Henrike Margrethe "Henny" Dons (25 May 1874 – 14 June 1966) was a Norwegian educator and inner missionary.

She was born at Aker in Øvre Eiker as a daughter of hospital manager Johannes Albrecht Dons (1839–1921) and Johanne Marie Fleischer (1850–1943). She was a sister of aviator Hans Fleischer Dons. The family moved to Kristiania in 1883.

She finished middle school at Nissen Girls School in 1891, worked some years as a private teacher for the Bugge family in Rosendal and graduated from Asker Teachers' Seminary in 1897. She worked as a primary school teacher in Bærum until 1900, then in Kristiania from 1900 to 1917. She was also a leading figure in YWCA already from her early twenties. She had undergone a Christian awakening while living in Rosendal, and was in 1897 selected as a teacher for a Norwegian Missionary Society program in colonial South Africa, but she was prevented by illness.

From 1917 to 1939 she served as the national secretary of children's work in the Norwegian Missionary Society. During her tenure, the number of local missionary associations for children rose from about 300 to 1,100. In the Norwegian YMCA-YWCA Association she served as deputy chair from 1905 to 1917 and 1932 to 1941.

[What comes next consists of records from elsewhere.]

(* ===== verification/Descriptor.v ===== *)
(** * Session descriptors

  Models [src/src/protocol/session_descriptor.rs], [link_cable_descriptor.rs],
  [rom_relay.rs], [voice_descriptor.rs], [session_mode.rs], [client_kind.rs] and
  [netplay_protocol.rs]: what a host declares when it creates a room, its
  validation, and the negotiation of the protocol version. *)

From S2P Require Import Prelude Ids Text.
Open Scope N_scope.

(** ** netplay_protocol.rs *)

Definition NETPLAY_PROTOCOL_VERSION : N := 5.
Definition MIN_SUPPORTED_NETPLAY_PROTOCOL_VERSION : N := 4.
Definition LEGACY_NETPLAY_PROTOCOL_VERSION : N := 4.

(** [ProtocolVersionError { version }]. *)
Record ProtocolVersionError := mkProtocolVersionError { error_version : N }.

Definition validate_client_protocol_version (version : N) : result ProtocolVersionError unit :=
  if (MIN_SUPPORTED_NETPLAY_PROTOCOL_VERSION <=? version) && (version <=? NETPLAY_PROTOCOL_VERSION)
  then Ok tt else Err (mkProtocolVersionError version).

Definition negotiate_client_protocol_version (minimum maximum : N) : result ProtocolVersionError N :=
  if maximum <? minimum then Err (mkProtocolVersionError maximum)
  else
    let common_minimum := N.max minimum MIN_SUPPORTED_NETPLAY_PROTOCOL_VERSION in
    let common_maximum := N.min maximum NETPLAY_PROTOCOL_VERSION in
    if common_maximum <? common_minimum then Err (mkProtocolVersionError maximum)
    else Ok common_maximum.

Definition validate_room_protocol_version (version room_protocol_version : N)
    : result ProtocolVersionError unit :=
  _ ← validate_client_protocol_version version;
  if version =? room_protocol_version then Ok tt else Err (mkProtocolVersionError version).

(** ** Enumerations *)

Inductive NetplayClientKind := DesktopClient | AndroidClient | IosClient.
Inductive NetplaySessionMode := ControllerNetplay | LinkCable.
Inductive NetplayRoomMode := DirectInvite.
Inductive RomRelayIntent := ExactMatchOnly | MissingPeerOnly.
Inductive NetplayVoiceMode := VoiceActivation | PushToTalk | MutedOnJoin.
Inductive LinkCableTransport := Relay_.
Inductive RomRelayCapabilityReason :=
| CapDisabled | CapBrokerUnavailable | CapUnsupportedRoom | CapMissingIdentity | CapTooLarge
| CapUnsupportedSystem.

#[export] Instance NetplayClientKind_eq_dec : EqDecision NetplayClientKind.
Proof. solve_decision. Defined.
#[export] Instance NetplaySessionMode_eq_dec : EqDecision NetplaySessionMode.
Proof. solve_decision. Defined.
#[export] Instance RomRelayIntent_eq_dec : EqDecision RomRelayIntent.
Proof. solve_decision. Defined.
#[export] Instance NetplayVoiceMode_eq_dec : EqDecision NetplayVoiceMode.
Proof. solve_decision. Defined.

(** ** rom_relay.rs *)

Record RomIdentity := mkRomIdentity {
  rom_system : string;
  rom_core_id : string;
  rom_content_hash : string;
  rom_size_bytes_ : N;
  rom_file_name : option string;
  rom_extension : option string;
  rom_display_name : string }.

#[export] Instance RomIdentity_eq_dec : EqDecision RomIdentity.
Proof. solve_decision. Defined.

Record RomRelayCapability := mkRomRelayCapability {
  cap_supported : bool;
  cap_available : bool;
  cap_temporary_access_only : bool;
  cap_max_bytes : N;
  cap_allowed_systems : list string;
  cap_reason : option RomRelayCapabilityReason }.

Definition is_sha256_hex (value : string) : bool :=
  (str_len value =? 64)%nat && forallb is_ascii_hexdigit (string_bytes value).

Definition is_content_hash (value : string) : bool :=
  is_sha256_hex (trim_str value)
  || is_some_and (strip_prefix "sha256:" (trim_str value)) is_sha256_hex.

Definition normalize_content_hash (value : string) : string :=
  to_ascii_lowercase (unwrap_or (strip_prefix "sha256:" (trim_str value)) (trim_str value)).

(** [RomIdentity::normalized_hash]. *)
Definition normalized_hash (r : RomIdentity) : string := normalize_content_hash (rom_content_hash r).

(** ** voice_descriptor.rs, link_cable_descriptor.rs *)

Record NetplayVoiceDescriptor := mkNetplayVoiceDescriptor {
  voice_enabled : bool;
  voice_mode : NetplayVoiceMode }.

Record LinkCableDescriptor := mkLinkCableDescriptor {
  link_system_family : string;
  link_protocol : string;
  link_runtime_profile : string;
  link_max_players : N;
  link_transport : LinkCableTransport }.

Definition link_validate (l : LinkCableDescriptor) : validated :=
  _ ← validate_id "link.systemFamily" (link_system_family l);
  _ ← validate_id "link.linkProtocol" (link_protocol l);
  _ ← validate_id "link.runtimeProfile" (link_runtime_profile l);
  if link_max_players l !=? 2 then invalid "link.maxPlayers" else Ok tt.

(** ** session_descriptor.rs *)

Definition DEFAULT_CONTROLLER_INPUT_DELAY_FRAMES : N := 3.
Definition MIN_CONTROLLER_INPUT_DELAY_FRAMES : N := 1.
Definition MAX_CONTROLLER_INPUT_DELAY_FRAMES : N := 8.

Record NetplayGameDescriptor := mkNetplayGameDescriptor {
  game_system_id : string;
  game_title : string;
  game_rom_sha256 : string;
  game_content_key : string;
  game_region : option string;
  game_revision : option string;
  game_disc_id : option string }.

Record NetplayCoreDescriptor := mkNetplayCoreDescriptor {
  core_core_id : string;
  core_core_name : option string;
  core_core_version : option string;
  core_core_options_sha256 : option string;
  core_state_format : option string }.

Record ControllerNetplayDescriptor := mkControllerNetplayDescriptor {
  input_delay_frames : N }.

Record NetplaySessionDescriptor := mkNetplaySessionDescriptor {
  host_client_kind : option NetplayClientKind;
  host_app_version : option string;
  room_mode : NetplayRoomMode;
  mode : NetplaySessionMode;
  game : NetplayGameDescriptor;
  core : NetplayCoreDescriptor;
  controller : ControllerNetplayDescriptor;
  link : option LinkCableDescriptor;
  voice_descriptor : option NetplayVoiceDescriptor;
  rom_identity : option RomIdentity;
  rom_relay_intent : RomRelayIntent;
  rom_relay : option RomRelayCapability }.

#[export] Instance eta_ControllerNetplayDescriptor : Eta ControllerNetplayDescriptor := λ c,
  mkControllerNetplayDescriptor (input_delay_frames c).
#[export] Instance set_input_delay_frames : Setter input_delay_frames.
Proof. derive_setter. Defined.
#[export] Instance eta_NetplaySessionDescriptor : Eta NetplaySessionDescriptor := λ s,
  mkNetplaySessionDescriptor (host_client_kind s) (host_app_version s) (room_mode s) (mode s)
    (game s) (core s) (controller s) (link s) (voice_descriptor s) (rom_identity s)
    (rom_relay_intent s) (rom_relay s).
#[export] Instance set_controller : Setter controller.
Proof. derive_setter. Defined.
#[export] Instance set_rom_relay : Setter rom_relay.
Proof. derive_setter. Defined.

Definition game_validate (g : NetplayGameDescriptor) : validated :=
  _ ← validate_id "systemId" (game_system_id g);
  _ ← validate_title (game_title g);
  _ ← validate_sha256 "romSha256" (game_rom_sha256 g);
  _ ← validate_id "contentKey" (game_content_key g);
  _ ← validate_optional_id "region" (game_region g);
  _ ← validate_optional_id "revision" (game_revision g);
  validate_optional_id "discId" (game_disc_id g).

Definition core_validate (c : NetplayCoreDescriptor) : validated :=
  _ ← validate_id "coreId" (core_core_id c);
  _ ← validate_optional_short_text "coreName" (core_core_name c);
  _ ← validate_optional_short_text "coreVersion" (core_core_version c);
  _ ← validate_optional_sha256 "coreOptionsSha256" (core_core_options_sha256 c);
  validate_optional_id "stateFormat" (core_state_format c).

Definition controller_validate (c : ControllerNetplayDescriptor) : validated :=
  if (MIN_CONTROLLER_INPUT_DELAY_FRAMES <=? input_delay_frames c)
     && (input_delay_frames c <=? MAX_CONTROLLER_INPUT_DELAY_FRAMES)
  then Ok tt else invalid "controller.inputDelayFrames".

Definition is_supported_link_family (system_family : string) : bool := system_family ==? "gba".

Definition link_family_matches_game_system (system_family system_id : string) : bool :=
  (system_family ==? "gba") && (system_id ==? "gba").

Definition validate_link_game_system (s : NetplaySessionDescriptor) (l : LinkCableDescriptor)
    : validated :=
  if negb (is_supported_link_family (link_system_family l)) then invalid "link.systemFamily"
  else if negb (link_family_matches_game_system (link_system_family l) (game_system_id (game s)))
  then invalid "game.systemId" else Ok tt.

Definition validate_mode (s : NetplaySessionDescriptor) : validated :=
  match mode s, link s with
  | ControllerNetplay, None => Ok tt
  | ControllerNetplay, Some _ => invalid "link"
  | LinkCable, Some l => _ ← link_validate l; validate_link_game_system s l
  | LinkCable, None => invalid "link"
  end.

Definition validate_rom_identity (s : NetplaySessionDescriptor) : validated :=
  match rom_identity s with
  | None => Ok tt
  | Some identity =>
      _ ← validate_id "romIdentity.system" (rom_system identity);
      _ ← validate_id "romIdentity.coreId" (rom_core_id identity);
      _ ← validate_title (rom_display_name identity);
      _ ← validate_optional_short_text "romIdentity.fileName" (rom_file_name identity);
      _ ← validate_optional_id "romIdentity.extension" (rom_extension identity);
      if rom_size_bytes_ identity =? 0 then invalid "romIdentity.sizeBytes"
      else if negb (is_content_hash (rom_content_hash identity))
      then invalid "romIdentity.contentHash"
      else if rom_system identity !=? game_system_id (game s) then invalid "romIdentity.system"
      else if rom_core_id identity !=? core_core_id (core s) then invalid "romIdentity.coreId"
      else if normalize_content_hash (rom_content_hash identity)
              !=? to_ascii_lowercase (game_rom_sha256 (game s))
      then invalid "romIdentity.contentHash" else Ok tt
  end.

(** [NetplaySessionDescriptor::validate]. *)
Definition session_validate (s : NetplaySessionDescriptor) : validated :=
  _ ← validate_optional_short_text "hostAppVersion" (host_app_version s);
  _ ← game_validate (game s);
  _ ← core_validate (core s);
  _ ← controller_validate (controller s);
  _ ← validate_rom_identity s;
  validate_mode s.

(** ** Properties *)

Module Validation.

Lemma bind_tt_Ok {E B} (m : result E unit) (k : result E B) b :
  (_ ← m; k) = Ok b ↔ m = Ok tt ∧ k = Ok b.
Proof. destruct m as [[]|]; cbn; naive_solver. Qed.

(** A session descriptor that passes validation has an input delay of 1 to 8
    frames, carries a link descriptor exactly in link-cable mode, and then for two GBA players
    running a GBA game, and a ROM identity, when present, names a non-empty file of the very
    system, core and content hash the game and core descriptors declare. *)
Theorem session_validate_sound s :
  session_validate s = Ok tt →
  1 ≤ input_delay_frames (controller s) ≤ 8 ∧
  (mode s = ControllerNetplay ↔ link s = None) ∧
  (∀ l, link s = Some l →
     link_system_family l = "gba" ∧ link_max_players l = 2 ∧ game_system_id (game s) = "gba") ∧
  (∀ r, rom_identity s = Some r →
     0 < rom_size_bytes_ r ∧ rom_system r = game_system_id (game s) ∧
     rom_core_id r = core_core_id (core s) ∧
     normalized_hash r = to_ascii_lowercase (game_rom_sha256 (game s))).
Proof.
  unfold session_validate. rewrite !bind_tt_Ok. intros (_ & _ & _ & Hc & Hr & Hm).
  split; [|split; [|split]].
  - revert Hc. unfold controller_validate, MIN_CONTROLLER_INPUT_DELAY_FRAMES,
      MAX_CONTROLLER_INPUT_DELAY_FRAMES. case_match eqn:E; [|done].
    apply andb_true_iff in E as [?%N.leb_le ?%N.leb_le]. done.
  - revert Hm. unfold validate_mode. destruct (mode s), (link s); done.
  - revert Hm. unfold validate_mode. destruct (mode s), (link s) as [l|]; try done.
    rewrite bind_tt_Ok. intros [Hl Hg] ? [= <-]. revert Hl Hg.
    unfold link_validate, validate_link_game_system, is_supported_link_family,
      link_family_matches_game_system. rewrite !bind_tt_Ok. intros (_ & _ & _ & Hp).
    repeat case_bool_decide; done.
  - revert Hr. unfold validate_rom_identity. destruct (rom_identity s) as [r|]; [|done].
    rewrite !bind_tt_Ok. intros (_ & _ & _ & _ & _ & Hr) ? [= <-]. revert Hr.
    destruct (N.eqb_spec (rom_size_bytes_ r) 0); [done|]. case_match; [done|].
    repeat (case_match; [done|]). intros _. rewrite !bool_decide_neq_false in *.
    split_and!; [lia|done..].
Qed.

Definition sample_descriptor : NetplaySessionDescriptor :=
  mkNetplaySessionDescriptor None None DirectInvite LinkCable
    (mkNetplayGameDescriptor "gba" "Game"
       "aaaaaaaaaaaaaaaaaaaaaaaaaaaaaaaaaaaaaaaaaaaaaaaaaaaaaaaaaaaaaaaa" "key" None None None)
    (mkNetplayCoreDescriptor "mgba" None None None None)
    (mkControllerNetplayDescriptor 3)
    (Some (mkLinkCableDescriptor "gba" "gba-link-cable-v1" "mgba-link-runtime-v1" 2 Relay_))
    None None ExactMatchOnly None.

Lemma session_validate_sound_witness :
  session_validate sample_descriptor = Ok tt ∧
  1 ≤ input_delay_frames (controller sample_descriptor) ≤ 8.
Proof.
  split; [vm_compute; reflexivity|].
  apply (session_validate_sound sample_descriptor). vm_compute. reflexivity.
Defined.

Lemma client_version_ok w :
  is_ok (validate_client_protocol_version w) = (4 <=? w) && (w <=? 5).
Proof. unfold validate_client_protocol_version. by destruct (_ && _). Qed.

(** Protocol negotiation selects the highest version both the client's range and
    the relay support, and fails exactly when there is none. *)
Theorem negotiation_selects_highest minimum maximum :
  match negotiate_client_protocol_version minimum maximum with
  | Ok v => minimum ≤ v ≤ maximum ∧ is_ok (validate_client_protocol_version v) = true ∧
            ∀ w, minimum ≤ w ≤ maximum → is_ok (validate_client_protocol_version w) = true → w ≤ v
  | Err e => error_version e = maximum ∧
            ∀ w, minimum ≤ w ≤ maximum → is_ok (validate_client_protocol_version w) = false
  end.
Proof.
  unfold negotiate_client_protocol_version, MIN_SUPPORTED_NETPLAY_PROTOCOL_VERSION,
    NETPLAY_PROTOCOL_VERSION.
  destruct (N.ltb_spec maximum minimum); [split; [done|lia]|].
  destruct (N.ltb_spec (N.min maximum 5) (N.max minimum 4)).
  - split; [done|]. intros w Hw. rewrite client_version_ok. apply andb_false_iff.
    destruct (N.leb_spec 4 w), (N.leb_spec w 5); auto; lia.
  - rewrite client_version_ok. split_and!; [lia|lia|apply andb_true_iff; split; apply N.leb_le; lia|].
    intros w Hw. rewrite client_version_ok. intros [?%N.leb_le ?%N.leb_le]%andb_true_iff. lia.
Qed.

End Validation.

She was also a co-founder of the Women Teachers' Missionary Association in 1902 (chair 1905 to 1946), the Missionary Workers' Ring in 1907, the Norwegian Christian Teachers' Association in 1909 (now a part of KPF) and the Norwegian Missionary Studies Council in 1911. In 1910 both the Women Teachers' Missionary Association and the Missionary Workers' Ring became member bodies of the Norwegian National Women's Council, and Dons was a board member here from 1910 to 1916. Together with people like Bolette Gjør, in 1904 she proposed successfully that women be granted voting rights within the Norwegian Missionary Society. She also headed a campaign in 1911, together with five other women, to grant women the right of speech in churches of Norway. She contributed to the magazine Norges Kvinder and edited the magazines Missionshilsen, Vort blad and Misjonsselskapets barneblad. She also penned several books.

Dons was awarded the King's Medal of Merit in gold in 1962, and was proclaimed an honorary member of the Norwegian National Women's Council in 1965. She did not marry. She died in June 1966 in Oslo.